EUROPE – Regulatory changes to the way money market funds are valued could lead to significant outflows from the market if they contradict institutionals’ investment guidelines or increase taxes, Fitch Ratings has warned.

The agency said one of the more likely outcomes to ongoing reviews of the sector in Europe – in addition to new rules to combat liquidity risk – would be a move towards partial variable net asset value (VNAV) funds, where assets with a residual maturity of less than three months continue to be priced on an amortised cost basis.

While Fitch said the changes were unlikely to have a major impact on fund ratings, the agency warned that it remained unclear how investors might react to them, or whether the changes could lead to significant disruption of or outflows from the €500bn market.

“Some corporate and institutional investors will refuse to accept VNAV funds if they conflict with their investment guidelines or raise significant tax or accounting hurdles,” it said.

“If so, this could drive significant outflows from the European market, which is split about 50:50 between CNAV [constant net asset value] and VNAV funds.”

Earlier this month, a report published by Moody’s found that the prospect of a prolonged period of low yields was adding to the challenges faced by an already beleaguered industry.

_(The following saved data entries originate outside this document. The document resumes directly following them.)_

(** Any message at all: it is accepted, or nothing changes but for the chain of a party
    that has yet to answer. *)
Lemma receive_any ts p fresh s n m :
  talk_ok ts s → bounded n s → (Z.of_nat n + MAX_MESSAGE_GAP < u64_max)%Z → u64_message m →
  ∃ r S', decrypt_decoded debug fresh m (session_of ts p s) = Ret (r, S') ∧
    (is_ok r = true ∨ S' = session_of ts p s ∨
     turn p s = inr (length ts) ∧ S' = session_of (ts ++ [fresh]) p (start_chain s)).
Proof.
  intros Hok [Hb1 Hb2] Hn Hm. pose proof (talk_chains _ _ Hok) as Hl. unfold MAX_MESSAGE_GAP in Hn.
  pose proof Hm as [Hm0 Hm1]. assert (chain_index m = Z.of_nat (Z.to_nat (chain_index m))) as Hidx by lia.
  assert (∀ seed pk count a, avail_ok a → next a <= n → ∃ r c,
    chain_decrypt debug m cfg (chain_state seed pk count a) = Ret (r, c) ∧ (is_ok r = true ∨ c = chain_state seed pk count a)) as Hchain.
  { intros sd pk count a Ha Hna. rewrite (chain_decrypt_spec _ _ _ _ _ _ _ _ Ha Hidx) by (unfold MAX_MESSAGE_GAP; lia).
    destruct (spec_read _ a); [destruct (opened sd cfg m _)|]; eexists _, _; (split; [done|]); auto. }
  unfold decrypt_decoded. cbn [receiving_chains session_of session_config].
  destruct (find_chain (ratchet_key m) (chain_of ts <$> got s p)) as [[pos c]|] eqn:Hfind.
  - apply find_chain_lookup in Hfind as Hpos. rewrite list_lookup_fmap in Hpos. destruct (got s p !! pos) as [[i a]|] eqn:Hga; [|done].
    injection Hpos as <-. destruct (talk_got _ _ Hok p) as [_ Hall]. pose proof (Forall_lookup_1 _ _ _ _ Hall Hga) as (_ & _ & Hna & Ha).
    cbn [fst snd] in *. destruct (Hchain (seed ts i) (public_of (secret ts i)) (Known (Z.of_nat i)) a Ha) as (r & c & Hc & Hrc); [specialize (Hb2 i); lia|].
    unfold chain_of at 1. cbn [fst snd]. rewrite Hc. eexists _, _. split; [done|]. destruct Hrc as [?| ->]; [by left|right; left].
    unfold set_receiving, session_of. cbn [own_session_keys sending_ratchet receiving_chains session_config]. f_equal. apply list_insert_id.
    by rewrite list_lookup_fmap, Hga.
  - unfold double_ratchet_advance. cbn [sending_ratchet session_of]. pose proof (turn_spec ts s p Hok) as Ht.
    assert (set_sending (sending_of ts p s) (session_of ts p s) = session_of ts p s) as Hsame by done.
    unfold sending_of at 1. destruct (turn p s) as [i|i] eqn:Hturn.
    + destruct (active_advance_any ts i (length (log i s)) (ratchet_key m)) as (o & -> & Ho); [lia|].
      destruct o as [[d c]|]; cbn [fmap option_fmap option_map]; rewrite Hsame; [|by eexists _, _; split; [done|right; left]].
      destruct (Ho d c eq_refl) as (sd & count & ->). cbn [session_config session_of].
      destruct (Hchain sd (ratchet_key m) count fresh_chain fresh_chain_ok) as (r & c & -> & _); [cbn; lia|]. destruct r as [pt|e].
      * unfold chains_push. rewrite store_push_spec; [by eexists _, _; split; [done|left]|unfold MAX_RECEIVING_CHAINS; lia|]. cbn. rewrite length_fmap. apply (talk_got _ _ Hok).
      * by eexists _, _; split; [done|right; left].
    + destruct Ht as (Ho & -> & _). rewrite activate_at by lia. destruct (session_of_start ts fresh s p Hok Hturn) as [Hstart _].
      destruct (active_advance_any (ts ++ [fresh]) (S (length ts)) 0 (ratchet_key m)) as (o & -> & Hc); [lia|].
      destruct o as [[d c]|]; cbn [fmap option_fmap option_map]; [|rewrite Hsame; by eexists _, _; split; [done|right; left]].
      destruct (Hc d c eq_refl) as (sd & count & ->). rewrite <- Hstart. cbn [session_config session_of].
      destruct (Hchain sd (ratchet_key m) count fresh_chain fresh_chain_ok) as (r & c & -> & _); [cbn; lia|]. destruct r as [pt|e].
      * unfold chains_push. rewrite store_push_spec; [by eexists _, _; split; [done|left]|unfold MAX_RECEIVING_CHAINS; lia|]. cbn. rewrite length_fmap. apply (talk_got _ _ Hok).
      * by eexists _, _; split; [done|right; right].
Qed.
(* ===== verification/Updates.v ===== *)
(** * The updates of a linked chunk and their readers

    [crates/client-common/src/linked_chunk/updates.rs]: the updates that a linked
    chunk emits, the log that keeps them until every reader has read them, and
    the stream of a subscriber.  Positions and identifiers of [mod.rs] are here
    too, since the updates name them.

    The theorems show that the log, with its per-reader indices and its garbage
    collection, is one queue per reader: a reader gets every update once and in
    order, whatever the other readers do, and a subscriber that waits is woken by
    the next update. *)

From S2P Require Import Prelude.

(** ** Positions *)

(** [ChunkIdentifier], a [u64]. *)
Abbreviation ChunkIdentifier := Z.

Record Position := { chunk_identifier : ChunkIdentifier; index : nat }.

#[export] Instance Position_eq_dec : EqDecision Position.
Proof. solve_decision. Defined.

(** [usize::MAX] *)
Definition usize_max : Z := 2 ^ 64 - 1.

Definition decrement_index (p : Position) : option Position :=
  match index p with
  | 0 => None
  | S i => Some {| chunk_identifier := chunk_identifier p; index := i |}
  end.

Definition increment_index (p : Position) : option Position :=
  if (Z.of_nat (index p) <? usize_max)%Z then
    Some {| chunk_identifier := chunk_identifier p; index := S (index p) |}
  else None.

(** ** Updates *)

Inductive Update (Item Gap : Type) :=
| NewItemsChunk (previous : option ChunkIdentifier) (new : ChunkIdentifier) (next : option ChunkIdentifier)
| NewGapChunk (previous : option ChunkIdentifier) (new : ChunkIdentifier) (next : option ChunkIdentifier)
    (gap : Gap)
| RemoveChunk (chunk : ChunkIdentifier)
| PushItems (at_ : Position) (items : list Item)
| ReplaceItem (at_ : Position) (item : Item)
| RemoveItem (at_ : Position)
| DetachLastItems (at_ : Position)
| StartReattachItems
| EndReattachItems
| Clear.

Arguments NewItemsChunk {Item Gap} previous new next.
Arguments NewGapChunk {Item Gap} previous new next gap.
Arguments RemoveChunk {Item Gap} chunk.
Arguments PushItems {Item Gap} at_ items.
Arguments ReplaceItem {Item Gap} at_ item.
Arguments RemoveItem {Item Gap} at_.
Arguments DetachLastItems {Item Gap} at_.
Arguments StartReattachItems {Item Gap}.
Arguments EndReattachItems {Item Gap}.
Arguments Clear {Item Gap}.

Definition into_items {Item Gap} (u : Update Item Gap) : list Item :=
  match u with
  | PushItems _ items => items
  | ReplaceItem _ item => [item]
  | _ => []
  end.

(** ** The log *)

Abbreviation ReaderToken := nat.
Abbreviation Waker := nat.

(** [UpdatesInner], over the type [U] of updates.  [woken] records the calls of
    [Waker::wake]. *)
Record UpdatesInner (U : Type) := {
  updates : list U;
  last_index_per_reader : gmap ReaderToken nat;
  last_token : ReaderToken;
  wakers : list Waker;
  woken : list Waker
}.

Arguments Build_UpdatesInner {U} _ _ _ _ _.
Arguments updates {U} _.
Arguments last_index_per_reader {U} _.
Arguments last_token {U} _.
Arguments wakers {U} _.
Arguments woken {U} _.

Inductive Poll (A : Type) := Ready (a : A) | Pending.
Arguments Ready {A} a.
Arguments Pending {A}.

Definition MAIN_READER_TOKEN : ReaderToken := 0.

Section log.
Context {U : Type}.
Implicit Types (u : UpdatesInner U) (token : ReaderToken).

Definition new_inner : UpdatesInner U :=
  {| updates := []; last_index_per_reader := {[ MAIN_READER_TOKEN := 0 ]};
     last_token := MAIN_READER_TOKEN; wakers := []; woken := [] |}.

Definition push (x : U) u : UpdatesInner U :=
  {| updates := updates u ++ [x]; last_index_per_reader := last_index_per_reader u;
     last_token := last_token u; wakers := []; woken := woken u ++ wakers u |}.

Definition clear_pending u : UpdatesInner U :=
  {| updates := []; last_index_per_reader := (λ _, 0) <$> last_index_per_reader u;
     last_token := last_token u; wakers := wakers u; woken := woken u |}.

(** [values().min().copied().unwrap_or(0)] *)
Definition min_index (m : gmap ReaderToken nat) : nat :=
  match (map_to_list m).*2 with
  | [] => 0
  | i :: js => foldr min i js
  end.

Definition garbage_collect u : UpdatesInner U :=
  let min_index := min_index (last_index_per_reader u) in
  if 0 <? min_index then
    {| updates := drop min_index (updates u);
       last_index_per_reader := (λ i, i - min_index) <$> last_index_per_reader u;
       last_token := last_token u; wakers := wakers u; woken := woken u |}
  else u.

(** [take_with_token]; an unknown token panics. *)
Definition take_with_token token u : option (list U * UpdatesInner U) :=
  let u := garbage_collect u in
  match last_index_per_reader u !! token with
  | None => None
  | Some index =>
      Some (drop index (updates u),
        {| updates := updates u;
           last_index_per_reader := <[token := length (updates u)]> (last_index_per_reader u);
           last_token := last_token u; wakers := wakers u; woken := woken u |})
  end.

(** [take] of the main reader. *)
Definition take_main u : option (list U * UpdatesInner U) := take_with_token MAIN_READER_TOKEN u.

Definition is_reader_up_to_date token u : option bool :=
  (λ i, bool_decide (i = length (updates u))) <$> last_index_per_reader u !! token.

Definition new_reader_token u : ReaderToken * UpdatesInner U :=
  let token := S (last_token u) in
  (token,
   {| updates := updates u; last_index_per_reader := <[token := 0]> (last_index_per_reader u);
      last_token := token; wakers := wakers u; woken := woken u |}).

Money market fund managers have taken a number of actions as a result, including fee waivers, refusing new subscriptions and imposing up-front liquidity fees to offset negative yields, according to the ratings agency.

The report went on to say that a manager’s decisions around fee waivers, for instance, could have unintended consequences, such as reducing profitability, increasing redemptions or attracting volatile investors.